Cocaina scomparsa dal commissariato, indagato l’ex-dirigente
Giovanni Broggini, all'epoca dei fatti capo del commissariato di via Candiani, è iscritto nel registro degli indagati per omessa denuncia di reato. Numerose le singole dosi di stupefacente che mancano all'appello
Singole dosi di cocaina che sparivano ogni tanto da una stanza del commissariato che doveva essere preclusa a chiunque all’interno del commissariato di Busto Arsizio e un ex-dirigente, Giovanni Broggini, indagato per omessa denuncia di reato. E’ questa l’ipotesi di reato perseguita dal magistrato della Procura della Repubblica di Busto Arsizio Francesca Parola nei confronti dell’ex-capo del commissariato di via Candiani poi trasferito ad altre funzioni a Roma. Secondo quanto ricostruito dagli investigatori, partendo da una segnalazione, le sparizioni sarebbero avvenute per numerose singole dosi anche se non è ancora chiara la quantità di sostanza stupefacente sottratta.

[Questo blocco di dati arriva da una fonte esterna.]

Lemma well_formed_step x s : well_formed s → well_formed (step x s).
Proof.
  intros [Halloc Howner Hissued]. destruct x as [q sid|t out|sid]; simpl.
  - split.
    + intros ref sid' Howns. apply owns_ask in Howns as [[-> ->]|Hold].
      * unfold ask. destruct (join " " _); cbn [snd allocated];
          destruct (sessions s !! sid) as [ref|] eqn:Href; cbn [default];
          try lia; apply (Halloc ref sid); by left.
      * pose proof (allocated_ask q sid s). specialize (Halloc _ _ Hold). lia.
    + assert (Hnew : ∀ sid', owns s (default (allocated s) (sessions s !! sid))
                         sid' → sid' = sid).
      { intros sid' Hold.
        destruct (sessions s !! sid) as [ref|] eqn:Href; cbn [default] in Hold.
        - apply (Howner ref); [done|by left].
        - specialize (Halloc _ _ Hold). lia. }
      intros ref sid1 sid2 H1 H2.
      apply owns_ask in H1 as [[-> ->]|H1];
        apply owns_ask in H2 as [[Href ->]|H2]; subst; eauto.
      symmetry. eauto.
    + intros t call. unfold ask.
      destruct (join " " _); cbn [snd suspended issued]; [|apply Hissued].
      intros H. destruct (decide (t = issued s)) as [->|Hne]; [lia|].
      rewrite lookup_insert_ne in H by done. specialize (Hissued _ _ H). lia.
  - split.
    + intros ref sid Howns. apply owns_resume in Howns.
      specialize (Halloc _ _ Howns). unfold resume.
      destruct (suspended s !! t); [|done]. by destruct (answer_of out).
    + intros ref sid1 sid2 H1 H2.
      apply owns_resume in H1. apply owns_resume in H2. eauto.
    + intros t' call. unfold resume.
      destruct (suspended s !! t) eqn:Ht; [|apply Hissued].
      destruct (answer_of out); cbn [suspended issued];
        intros H; apply lookup_delete_Some in H as [_ H]; eauto.
  - split.
    + intros ref sid' Howns. apply owns_clear in Howns.
      exact (Halloc _ _ Howns).
    + intros ref sid1 sid2 H1 H2.
      apply owns_clear in H1. apply owns_clear in H2. eauto.
    + exact Hissued.
Qed.


(** A step of another session leaves the entry of the session in the map
    alone. *)
Lemma foreign_step_sessions x s sid :
  step_session x s ≠ Some sid →
  sessions (step x s) !! sid = sessions s !! sid.
Proof.
  destruct x as [q sid'|t out|sid']; simpl; intros Hother.
  - unfold ask. destruct (join " " _); cbn [snd sessions];
      apply lookup_insert_ne; congruence.
  - unfold resume. destruct (suspended s !! t) as [call|]; [|done].
    simpl in Hother.
    destruct (answer_of out); cbn [sessions]; [|done].
    apply lookup_insert_ne. congruence.
  - unfold clear. cbn [sessions]. apply lookup_delete_ne. congruence.
Qed.


(** ... and the arrays of the session, and its suspended calls. *)
Lemma foreign_step_arrays x s sid ref :
  well_formed s → step_session x s ≠ Some sid → owns s ref sid →
  arrays (step x s) !! ref = arrays s !! ref.
Proof.
  intros [Halloc Howner Hissued] Hother Howns.
  destruct x as [q sid'|t out|sid']; simpl in *.
  - assert (Hne : default (allocated s) (sessions s !! sid') ≠ ref).
    { intros <-. destruct (sessions s !! sid') as [ref|] eqn:Href;
        cbn [default] in *.
      - apply Hother. f_equal. apply (Howner ref); [by left|done].
      - specialize (Halloc _ _ Howns). lia. }
    unfold ask. destruct (join " " _); cbn [snd arrays];
      by apply lookup_insert_ne.
  - unfold resume. destruct (suspended s !! t) as [call|] eqn:Hcall; [|done].
    simpl in Hother.
    destruct (answer_of out); cbn [arrays]; [|done].
    apply lookup_insert_ne. intros <-. apply Hother. f_equal.
    apply (Howner (held call)); [|done]. right. exists t. by destruct call.
  - done.
Qed.


Lemma foreign_step_history x s sid :
  well_formed s → step_session x s ≠ Some sid →
  history_of (step x s) sid = history_of s sid.
Proof.
  intros Hwf Hother. unfold history_of.
  rewrite (foreign_step_sessions x s sid Hother).
  destruct (sessions s !! sid) as [ref|] eqn:Href; [|done]. simpl.
  apply (foreign_step_arrays x s sid ref Hwf Hother). by left.
Qed.
End EventLoop.

Section Exchanges.












End Exchanges.





(** ** The handlers that run one after another

    Seen through the map, the three steps of the event loop are the [set]
    and [delete] of the handlers, and a call of [queryFlowise] that resumes
    as soon as it is suspended is [Index.queryFlowise]. *)

Section Refinement.
Context (E : Env).

Lemma view_lookup s sid : view s !! sid = history_of s sid.
Proof. unfold view, history_of. by rewrite lookup_omap. Qed.
(** [`${n}`] for an integer. *)
Definition show (n : Z) : string := NilZero.string_of_int (Z.to_int n).

(** [response.headers.get(name)] in a condition. *)
Definition present (h : option string) : bool :=
  match h with
  | Some s => JS.truthy s
  | None => false
  end.

Definition times1000 (n : JS.num) : JS.num := (fun v => v * 1000) <$> n.

(** [rateLimitInfo.remaining <= 0 && now < rateLimitInfo.reset]; a
    comparison with NaN is false. *)
Definition quota_exhausted (t : Z) (r : rate_limit) : bool :=
  match remaining r, reset r with
  | Some n, Some at_ => (n <=? 0) && (t <? at_)
  | _, _ => false
  end.

(** The bookkeeping after a response: each header overwrites its field only
    when it is there and not empty. *)
Definition update_rate_limit (t : Z) (resp : response) (r : rate_limit) : rate_limit :=
  {| remaining := if present (x_rate_limit_remaining resp)
                  then JS.parseInt (default "" (x_rate_limit_remaining resp))
                  else remaining r;
     reset := if present (x_rate_limit_reset resp)
              then times1000 (JS.parseInt (default "" (x_rate_limit_reset resp)))
              else reset r;
     lastUpdated := t |}.
(* ===== verification/Async.v ===== *)
(** * Asynchronous queues and timeouts (src/async/)

    [AsyncQueue] hands out promises: the [k]-th [dequeue] gets a promise of the
    [k]-th value, whether that value is already there or not.  A promise is its index
    in the list of all promises the queue made; the function that resolves it is the
    same index. *)
From S2P Require Import Prelude.

Section queue.
Context {A : Type}.

(** [settled]: the promises made so far, with their values; a value is not itself a
    promise. *)
Record AsyncQueue : Type := AQ {
  resolvers : list nat;
  promises : list nat;
  settled : list (option A) }.

Definition AsyncQueue_new : AsyncQueue := AQ [] [] [].

(** [_createEntry()] *)
Definition createEntry : js AsyncQueue unit :=
  js_modify (λ q, AQ (resolvers q ++ [length (settled q)]) (promises q ++ [length (settled q)])
                     (settled q ++ [None])).

(** [isEmpty()] *)
Definition isEmpty (q : AsyncQueue) : bool := (length (promises q) =? 0)%nat.

(** [this.resolvers.shift()] and [this.promises.shift()]; an empty list gives
    [undefined]. *)
Definition shift_resolver : js AsyncQueue (option nat) := λ q,
  (AQ (tail (resolvers q)) (promises q) (settled q), Ret (head (resolvers q))).
Definition shift_promise : js AsyncQueue (option nat) := λ q,
  (AQ (resolvers q) (tail (promises q)) (settled q), Ret (head (promises q))).

(** Calling the resolver of promise [p]: only the first call counts. *)
Definition resolve (p : nat) (v : A) : js AsyncQueue unit :=
  js_modify (λ q, AQ (resolvers q) (promises q)
                     (alter (λ o, Some (default v o)) p (settled q))).

(** [enqueue(v)] *)
Definition enqueue (v : A) : js AsyncQueue unit :=
  q ← js_get;
  (if (length (resolvers q) =? 0)%nat then createEntry else mret tt) ;;
  r ← shift_resolver;
  match r with
  | Some p => resolve p v
  | None => js_throw TypeError
  end.

(** [dequeue()] *)
Definition dequeue : js AsyncQueue (option nat) :=
  q ← js_get;
  (if (length (promises q) =? 0)%nat then createEntry else mret tt) ;;
  shift_promise.

(** A use of the queue, and the promises it was given. *)
Inductive queue_op : Type :=
  | Enqueue (v : A)
  | Dequeue.

Definition perform (op : queue_op) : js AsyncQueue (list (option nat)) :=
  match op with
  | Enqueue v => enqueue v ;; mret []
  | Dequeue => p ← dequeue; mret [p]
  end.

Fixpoint perform_all (ops : list queue_op) : js AsyncQueue (list (option nat)) :=
  match ops with
  | [] => mret []
  | op :: ops' => l ← perform op; l' ← perform_all ops'; mret (l ++ l')
  end.

(** ** What the queue promises

    Abstractly a queue is the values put into it, in order, and the number of takers
    so far. *)
Record fifo : Type := Fifo { put_values : list A; takers : nat }.

Definition fifo_step (op : queue_op) (f : fifo) : fifo :=
  match op with
  | Enqueue v => Fifo (put_values f ++ [v]) (takers f)
  | Dequeue => Fifo (put_values f) (S (takers f))
  end.

(** The concrete queue of an abstract one: a promise for every value and every
    taker; the values without a taker are the promises kept, the takers without a
    value are the resolvers kept. *)
Definition queue_of (f : fifo) : AsyncQueue :=
  let n := length (put_values f) in
  let m := takers f in
  AQ (seq n (m - n)) (seq m (n - m)) ((λ i, put_values f !! i) <$> seq 0 (n `max` m)).

Lemma seq_snoc' i n j : j = (i + n)%nat → seq i n ++ [j] = seq i (S n).
Proof. intros ->. by rewrite seq_S. Qed.

Lemma length_settled f : length (settled (queue_of f)) = (length (put_values f) `max` takers f)%nat.
Proof. cbn. by rewrite length_fmap, length_seq. Qed.

(** The promises after a new value: those there are, with one more settled. *)
Lemma settle_next (l : list A) (v : A) (n : nat) :
  (length l < n)%nat →
  alter (λ o, Some (default v o)) (length l) ((λ i, l !! i) <$> seq 0 n) =
  (λ i, (l ++ [v]) !! i) <$> seq 0 n.
Proof.
  intros Hn. apply list_eq. intros i. destruct (decide (i = length l)) as [->|Hi].
  - rewrite list_lookup_alter_eq, !list_lookup_fmap, lookup_seq_lt by done. cbn.
    rewrite (lookup_ge_None_2 l) by lia. by rewrite lookup_app_r, Nat.sub_diag by lia.
  - rewrite list_lookup_alter_ne, !list_lookup_fmap by done.
    destruct (seq 0 n !! i) as [j|] eqn:Hj; [|done]. cbn.
    apply lookup_seq in Hj as [-> _]. cbn. f_equal.
    destruct (decide (i < length l)%nat); [by rewrite lookup_app_l|].
    rewrite !lookup_ge_None_2; [done| |lia]. rewrite length_app. cbn. lia.
Qed.

(** More promises than values: the ones behind are not settled. *)
Lemma pending_next (l : list A) (n : nat) :
  (length l <= n)%nat →
  ((λ i, l !! i) <$> seq 0 n) ++ [None] = (λ i, l !! i) <$> seq 0 (S n).
Proof.
  intros Hn. rewrite seq_S, fmap_app. cbn. by rewrite (lookup_ge_None_2 l n) by done.
Qed.

(** A queue is the queue of [f] when its counts are. *)
Lemma queue_of_eq (f : fifo) a b c d e :
  b = (takers f - length (put_values f))%nat → (b = 0 ∨ a = length (put_values f))%nat →
  d = (length (put_values f) - takers f)%nat → (d = 0 ∨ c = takers f)%nat →
  e = (length (put_values f) `max` takers f)%nat →
  AQ (seq a b) (seq c d) ((λ i, put_values f !! i) <$> seq 0 e) = queue_of f.
Proof.
  intros Hb Ha Hd Hc ->. unfold queue_of. rewrite <- Hb, <- Hd.
  destruct Ha as [->| ->], Hc as [->| ->]; done.
Qed.

Lemma enqueue_refines v f : enqueue v (queue_of f) = (queue_of (fifo_step (Enqueue v) f), Ret tt).
Proof.
  destruct f as [l m]. unfold enqueue, mbind, js_bind, js_get, shift_resolver.
  cbn [queue_of put_values takers resolvers fifo_step]. rewrite length_seq.
  destruct (Nat.eqb_spec (m - length l) 0) as [H|H].
  - unfold createEntry, js_modify, resolve. cbn -[seq]. rewrite length_fmap, length_seq, H.
    rewrite Nat.max_l, pending_next by lia. change (seq (length l) 0 ++ [length l]) with [length l].
    unfold js_modify. cbn -[seq fmap queue_of]. rewrite settle_next, seq_snoc' by lia. f_equal.
    apply (queue_of_eq (Fifo (l ++ [v]) m) 0 0); cbn; rewrite ?length_app; cbn; lia.
  - unfold resolve, js_modify. cbn -[seq fmap].
    destruct (m - length l)%nat as [|k] eqn:E; [done|]. cbn [seq].
    cbn -[seq fmap queue_of]. rewrite settle_next by lia. f_equal.
    apply (queue_of_eq (Fifo (l ++ [v]) m)); cbn; rewrite ?length_app; cbn; lia.
Qed.

Lemma dequeue_refines f :
  dequeue (queue_of f) = (queue_of (fifo_step Dequeue f), Ret (Some (takers f))).
Proof.
  destruct f as [l m]. unfold dequeue, mbind, js_bind, js_get, shift_promise.
  cbn [queue_of put_values takers promises fifo_step]. rewrite length_seq.
  destruct (Nat.eqb_spec (length l - m) 0) as [H|H].
  - unfold createEntry, js_modify. cbn -[seq fmap]. rewrite length_fmap, length_seq, H.
    rewrite Nat.max_r, pending_next, (seq_snoc' (length l)) by lia.
    change (seq m 0 ++ [m]) with [m]. cbn -[seq fmap queue_of]. f_equal.
    apply (queue_of_eq (Fifo l (S m)) _ _ 0 0); cbn; lia.
  - cbn -[seq fmap]. destruct (length l - m)%nat as [|k] eqn:E; [done|]. cbn [seq].
    cbn -[seq fmap queue_of]. f_equal. apply (queue_of_eq (Fifo l (S m))); cbn; lia.
Qed.

Definition enqueued (ops : list queue_op) : list A :=
  ops ≫= λ op, match op with Enqueue v => [v] | Dequeue => [] end.

Definition dequeues (ops : list queue_op) : list unit :=
  ops ≫= λ op, match op with Enqueue _ => [] | Dequeue => [tt] end.

Definition fifo_run (ops : list queue_op) (f : fifo) : fifo := foldl (λ f op, fifo_step op f) f ops.

Lemma fifo_run_spec ops f :
  fifo_run ops f = Fifo (put_values f ++ enqueued ops) (takers f + length (dequeues ops)).
Proof.
  revert f. induction ops as [|op ops IH]; intros [l m].
  - cbn. by rewrite app_nil_r, Nat.add_0_r.
  - change (fifo_run (op :: ops) (Fifo l m)) with (fifo_run ops (fifo_step op (Fifo l m))).
    rewrite IH. destruct op as [v|]; cbn [fifo_step put_values takers].
    + change (enqueued (Enqueue v :: ops)) with ([v] ++ enqueued ops). by rewrite app_assoc.
    + change (dequeues (Dequeue :: ops)) with ([tt] ++ dequeues ops).
      rewrite length_app. cbn [length]. f_equal. lia.
Qed.

Lemma perform_all_refines ops f :
  perform_all ops (queue_of f) =
  (queue_of (fifo_run ops f), Ret (Some <$> seq (takers f) (length (dequeues ops)))).
Proof.
  revert f. induction ops as [|[v|] ops IH]; intros f; [done| |]; cbn [perform_all perform];
    unfold mbind, js_bind, mret, js_ret.
  - by rewrite enqueue_refines, IH.
  - by rewrite dequeue_refines, IH.
Qed.
End queue.

#[global] Arguments AsyncQueue : clear implicits.
#[global] Arguments queue_op : clear implicits.

(** ** AsyncTimeout (src/async/AsyncTimeout.js)

    [Promise.race] of the promise [func] and of a timer: [race] is how the race
    ended, [armed] whether the timer still runs.  The timer is cleared when the race
    was won with a value, and only then. *)
Section timeout.
Context {A : Type}.

Record timeout : Type := Timeout { race : option (outcome A); armed : bool }.

Definition AsyncTimeout_new : timeout := Timeout None true.

Definition expired : js_error := Thrown "AsyncTimeout expired".

(** [func] settles. *)
Definition func_settles (o : outcome A) (t : timeout) : timeout :=
  match race t with
  | Some _ => t
  | None => Timeout (Some o) (if is_ret o then false else armed t)
  end.

(** The timer fires, if it runs. *)
Definition timer_fires (t : timeout) : timeout :=
  if armed t then Timeout (Some (default (Throw expired) (race t))) false else t.

(** Whatever comes first decides; a rejection of [func] leaves the timer running. *)
Lemma timeout_first o :
  race (timer_fires (func_settles o AsyncTimeout_new)) = Some o ∧
  race (func_settles o (timer_fires AsyncTimeout_new)) = Some (Throw expired) ∧
  armed (func_settles o AsyncTimeout_new) = negb (is_ret o).
Proof. by destruct o. Qed.
End timeout.

(** C38: a queue gives its takers the values in the order they were put in: after any
    sequence of calls, none of which throws, the promises handed out are the first
    ones, as many as calls of [dequeue]; promise [k] has settled with the [k]-th value
    put in, or is pending when there is none yet; and [isEmpty] tells whether every
    value has a taker. *)
Theorem queue_refines {A} (ops : list (queue_op A)) :
  let n := length (dequeues ops) in
  ∃ q, perform_all ops AsyncQueue_new = (q, Ret (Some <$> seq 0 n)) ∧
       take n (settled q) = (λ k, enqueued ops !! k) <$> seq 0 n ∧
       isEmpty q = (length (enqueued ops) <=? n)%nat.
Proof.
  intros n. exists (queue_of (fifo_run ops (Fifo [] 0))). split_and!.
  - apply (perform_all_refines ops (Fifo [] 0)).
  - rewrite fifo_run_spec. cbn -[seq take]. rewrite <- fmap_take, take_seq. do 2 f_equal. lia.
  - rewrite fifo_run_spec. unfold isEmpty. cbn -[seq]. rewrite length_seq. fold n.
    destruct (Nat.eqb_spec (length (enqueued ops) - n) 0), (Nat.leb_spec (length (enqueued ops)) n);
      lia || done.
Qed.

(** Two takers come before the values. *)
Example queue_late :
  (perform_all [Dequeue; Enqueue 7; Dequeue; Dequeue; Enqueue 8] AsyncQueue_new) =
  (AQ [2%nat] [] [Some 7; Some 8; None], Ret [Some 0; Some 1; Some 2]%nat).
Proof. reflexivity. Qed.
Lemma decodes_elem e :
  elem_ok e → elem_ascii e → decodes (elem_bytes e) (λ base, place1 base e).
Proof.
  induction e as [tg p|tg k l IH] using elem_nested_ind; intros Hok Hasc.
  - by apply decodes_prim.
  - destruct Hok as [Htg Hok]. cbn [elem_ascii] in Hasc.
    apply decodes_cont, decodes_elems; [done|].
    rewrite Forall_fmap in Hok, Hasc. rewrite Forall_forall in *.
    intros e He. apply IH; [done|by apply Hok|by apply Hasc].
Qed.

(** ** Reading the tree back *)

Definition read_entry (fuel : nat) (h : store) (e : hentry) : json :=
  JObj (Entry (tag e) (type e) (profile e)
    (match value e with
     | SVal v => v
     | SRef a' => JArr (json_of fuel h a')
     end) (tagName e)).

Lemma json_of_S fuel h a : json_of (S fuel) h a = read_entry fuel h <$> (h !!! a).
Proof. done. Qed.

(** [h] holds the arrays [hs] from address [base] on. *)
Definition holds (h : store) (base : nat) (hs : store) : Prop :=
  ∃ h1 h2, h = h1 ++ hs ++ h2 ∧ length h1 = base.

Lemma holds_app h base hs1 hs2 :
  holds h base (hs1 ++ hs2) → holds h base hs1 ∧ holds h (base + length hs1) hs2.
Proof.
  intros (h1 & h2 & -> & <-). split.
  - exists h1, (hs2 ++ h2). by rewrite <- app_assoc.
  - exists (h1 ++ hs1), h2. by rewrite <- !app_assoc, length_app.
Qed.

Lemma holds_cons h base x hs :
  holds h base (x :: hs) → h !!! base = x ∧ holds h (S base) hs ∧ (base < length h)%nat.
Proof.
  intros (h1 & h2 & -> & <-). split_and!.
  - by rewrite lookup_total_app_r, Nat.sub_diag by lia.
  - exists (h1 ++ [x]), h2. rewrite <- app_assoc, length_app. cbn. split; [done|lia].
  - rewrite length_app. cbn. lia.
Qed.

Lemma read_placed h fuel : ∀ base l,
  Forall (λ e, ∀ base fuel, holds h base (place base e).2 →
                 (length h <= fuel + base)%nat →
                 read_entry fuel h (place base e).1 = elem_json e) l →
  holds h base (places base l).2 → (length h <= fuel + base)%nat →
  read_entry fuel h <$> (places base l).1 = elem_json <$> l.
Proof.
  intros base l H. revert base. induction H as [|e l He _ IH]; intros base Hh Hf; [done|].
  rewrite places_grow in *. cbn [fst snd] in *.
  apply holds_app in Hh as [Hh1 Hh2]. unfold place1 in *. cbn [fst snd app fmap list_fmap] in *.
  f_equal; [by apply He|]. apply IH; [done|lia].
Qed.

Lemma read_place h e : ∀ base fuel,
  holds h base (place base e).2 → (length h <= fuel + base)%nat →
  read_entry fuel h (place base e).1 = elem_json e.
Proof.
  induction e as [tg p|tg k l IH] using elem_nested_ind; intros base fuel Hh Hf; [done|].
  rewrite place_cont in *. cbn [fst snd] in *.
  apply holds_cons in Hh as (Hx & Hh & Hb). destruct fuel as [|fuel]; [lia|].
  unfold read_entry, mk_entry. cbn [tag type profile value tagName].
  rewrite json_of_S, Hx, (read_placed _ _ _ _ IH Hh) by lia. done.
Qed.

Si tratta di cocaina sequestrata nel corso delle diverse e numerose operazioni di contrasto al traffico e allo spaccio di stupefacenti che la Polizia di Stato effettua durante tutto l’anno e che, a quanto si apprende, veniva sottratta prima che ne venisse disposta la distruzione. L’indagine, al momento, vedrebbe iscritto nel registro degli indagati il solo ex-dirigente e dalla Procura, che si sta muovendo con il massimo riserbo, confermano che non ci sono altri agenti o dirigenti coinvolti negli uffici di via Candiani.